The total amount seized cannot be satisfactorily ascertained. The Ku Klux
minority report asserted that 3,000,000 bales of cotton were taken, of which
the United States received only 114,000. It is certain that, owing to the
deliberate destruction of cotton by fire in 1864-65, this estimate was too
high, but all the testimony points to the fact that the frauds were
stupendous.

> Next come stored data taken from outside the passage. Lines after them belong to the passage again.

(* ===== verification/UserCharge.v ===== *)
(** * Resource charges and lifetime of user namespaces
    (src/native/shroot/src/user_namespace.c, the accounting half).

    Every user owns one charge record per namespace it uses resources in; a
    charge there is also charged to the namespace's creator one level up, and so
    on to the initial namespace.  [md_user_namespace_new] and
    [md_user_namespace_release] are built on the same records.  System calls and
    allocations enter as explicit outcomes ([new_env], [calloc]). *)
From S2P Require Import Prelude.
From S2P Require Import UserNamespace.

Definition MD_USER_NAMESPACES : Z := 0.
Definition MD_USER_INOTIFY_INSTANCES : Z := 1.
Definition MD_USER_INOTIFY_WATCHES : Z := 2.
Definition MD_USER_RESOURCE_COUNT : Z := 3.

Definition resource_valid (resource : Z) : bool :=
  (0 <=? resource) && (resource <? MD_USER_RESOURCE_COUNT).

(** ** Field updates *)

Definition upd_space (w : world) (l : loc) (f : md_user_namespace → md_user_namespace) : world :=
  mk_world (alter f l (w_spaces w)) (w_pages w) (w_charges w) (w_initial_accounts w) (w_initial_limits w).
Definition upd_charge (w : world) (p : loc) (f : md_user_charge → md_user_charge) : world :=
  mk_world (w_spaces w) (w_pages w) (alter f p (w_charges w)) (w_initial_accounts w) (w_initial_limits w).
Definition with_charges (w : world) (cs : gmap loc md_user_charge) : world :=
  mk_world (w_spaces w) (w_pages w) cs (w_initial_accounts w) (w_initial_limits w).
Definition with_spaces (w : world) (ss : gmap loc md_user_namespace) : world :=
  mk_world ss (w_pages w) (w_charges w) (w_initial_accounts w) (w_initial_limits w).

Definition add_references (d : Z) (s : md_user_namespace) : md_user_namespace :=
  mk_ns (wrap32 (n_references s + d)) (n_parent s) (n_id s) (n_fd s) (n_writer s) (n_page s)
    (n_accounts s) (n_charge s).
Definition add_holds (d : Z) (c : md_user_charge) : md_user_charge :=
  mk_charge (c_space c) (c_uid c) (c_count c) (wrap64 (c_references c + d)).
Definition add_count (resource d : Z) (c : md_user_charge) : md_user_charge :=
  mk_charge (c_space c) (c_uid c) (alter (λ x, wrap32 (x + d)) (Z.to_nat resource) (c_count c))
    (c_references c).

(** The account list a charge record hangs off. *)
Definition upd_accounts (w : world) (space : option loc) (f : list loc → list loc) : world :=
  match space with
  | None => mk_world (w_spaces w) (w_pages w) (w_charges w) (f (w_initial_accounts w)) (w_initial_limits w)
  | Some l => upd_space w l (λ s, mk_ns (n_references s) (n_parent s) (n_id s) (n_fd s) (n_writer s)
      (n_page s) (f (n_accounts s)) (n_charge s))
  end.
Definition accounts_of (w : world) (space : option loc) : list loc :=
  match space with
  | None => w_initial_accounts w
  | Some l => default [] (n_accounts <$> w_spaces w !! l)
  end.

(** ** Limits *)

Definition md_user_namespace_limit (w : world) (n : option loc) (resource : Z) : Z :=
  if negb (resource_valid resource) then 0
  else
    let limits := match n with
                  | None => w_initial_limits w
                  | Some l => default [] (s ← w_spaces w !! l; p_limits <$> w_pages w !! n_page s)
                  end in
    default 0 (limits !! Z.to_nat resource).

Definition set_limits (p : namespace_page) (ls : list Z) : namespace_page :=
  mk_page (p_magic p) (p_version p) (p_depth p) (p_owner p) (p_group p) (p_creator_setfcap p)
    (p_inode p) (p_parent p) (p_groups_allowed p) ls (p_maps0 p) (p_maps1 p).

Definition md_user_namespace_set_limit (w : world) (n : option loc) (resource limit : Z) : world * Z :=
  if negb (resource_valid resource) || (INT_MAX <? limit) then (w, - EINVAL)
  else match n with
       | None => (mk_world (w_spaces w) (w_pages w) (w_charges w) (w_initial_accounts w)
                    (<[Z.to_nat resource := limit]> (w_initial_limits w)), 0)
       | Some _ =>
           match view w n with
           | [] => (w, - EPERM)
           | nd :: _ =>
               if negb (n_writer (nd_ns nd)) then (w, - EPERM)
               else (set_page w (n_page (nd_ns nd))
                       (set_limits (nd_page nd) (<[Z.to_nat resource := limit]> (p_limits (nd_page nd)))), 0)
           end
       end.

(** ** Charges *)

Definition count_parent (w : world) (c : md_user_charge) : option loc :=
  l ← c_space c; s ← w_spaces w !! l; n_charge s.

(** [for (p = c; p; p = count_parent(p))]: one record per level, so at most one
    more than the depth bound. *)
Fixpoint charge_walk (fuel : nat) (w : world) (c : option loc) : list loc :=
  match fuel, c with
  | S fuel, Some p =>
      match w_charges w !! p with
      | Some r => p :: charge_walk fuel w (count_parent w r)
      | None => []
      end
  | _, _ => []
  end.
Definition charge_chain (w : world) (c : option loc) : list loc :=
  charge_walk (S (Z.to_nat MD_USER_NAMESPACE_DEPTH)) w c.

Definition count_of (w : world) (p : loc) (resource : Z) : Z :=
  default 0 (c ← w_charges w !! p; c_count c !! Z.to_nat resource).
Definition space_of (w : world) (p : loc) : option loc := c ← w_charges w !! p; c_space c.

(** The increment loop of [count_add]: the records incremented so far and
    whether some record was full ([bad]). *)
Fixpoint count_up (w : world) (todo : list loc) (resource : Z) : world * list loc * bool :=
  match todo with
  | [] => (w, [], false)
  | p :: todo =>
      if md_user_namespace_limit w (space_of w p) resource <=? count_of w p resource
      then (w, [], true)
      else let '(w', taken, bad) := count_up (upd_charge w p (add_count resource 1)) todo resource in
           (w', p :: taken, bad)
  end.
Definition count_down (w : world) (ps : list loc) (resource : Z) : world :=
  foldl (λ w p, upd_charge w p (add_count resource (-1))) w ps.
(* ===== verification/GuestIdentity.v ===== *)
(** * Guest credentials
    (src/native/shroot/src/guest_identity.c and guest_identity.h).

    User and group IDs, capability sets, securebits and supplementary groups of a
    guest task, every operation that changes them, and the credentials of a new
    program image.  IDs are canonical; the caller's user namespace translates
    them.  Group sets are shared, reference-counted objects, so they live in a
    heap beside the namespaces. *)
From S2P Require Import Prelude.
From S2P Require Import CLib.
From S2P Require Import UserNamespace.
From S2P Require Import UserCharge.

Definition MD_IDENTITY_GROUPS_MAX : Z := 65536.
Definition CAP_CHOWN : Z := 0.
Definition CAP_DAC_OVERRIDE : Z := 1.
Definition CAP_DAC_READ_SEARCH : Z := 2.
Definition CAP_FOWNER : Z := 3.
Definition CAP_FSETID : Z := 4.
Definition CAP_SETPCAP : Z := 8.
Definition CAP_SYS_CHROOT : Z := 18.
Definition CAP_SYS_PTRACE : Z := 19.
Definition CAP_CHECKPOINT_RESTORE : Z := 40.
Definition MD_CAP_LAST : Z := CAP_CHECKPOINT_RESTORE.
Definition MD_CAP_VALID : Z := bit (MD_CAP_LAST + 1) - 1.

Definition SECBIT_NOROOT : Z := bit 0.
Definition SECBIT_NOROOT_LOCKED : Z := bit 1.
Definition SECBIT_NO_SETUID_FIXUP : Z := bit 2.
Definition SECBIT_NO_SETUID_FIXUP_LOCKED : Z := bit 3.
Definition SECBIT_KEEP_CAPS : Z := bit 4.
Definition SECBIT_KEEP_CAPS_LOCKED : Z := bit 5.
Definition SECBIT_NO_CAP_AMBIENT_RAISE : Z := bit 6.
Definition SECBIT_NO_CAP_AMBIENT_RAISE_LOCKED : Z := bit 7.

As a result the United States Government did not succeed in
obtaining the Confederate property to which it had a claim, and the country
itself was stripped of necessities to a degree that left it not only destitute
but outraged and embittered. "Such practices," said Trowbridge, "had a
pernicious effect, engendering a contempt for the Government and a murderous
ill will which too commonly vented itself upon soldiers and Negroes." * See
pp. 89 et seq.

The South faced the work of reconstruction not only with a shortage of
material and greatly hampered in the employment even of that but still more
with a shortage of men. The losses among the whites are usually estimated at
about half the military population, but since accurate records are lacking,
the exact numbers cannot be ascertained. The best of the civil leaders, as
well as the prominent military leaders, had so committed themselves to the
support of the Confederacy as to be excluded from participation in any
reconstruction that might be attempted. The business of reconstruction,
therefore, fell of necessity to the Confederate private soldiers, the lower
officers, nonparticipants, and lukewarm individuals who had not greatly
compromised themselves. These politically and physically uninjured survivors
included also all the "slackers" of the Confederacy. But though there were
such physical and moral losses on the part of those to whom fell the direction
of affairs, there was also a moral strengthening in the sound element of the
people who had been tried by the discipline of war.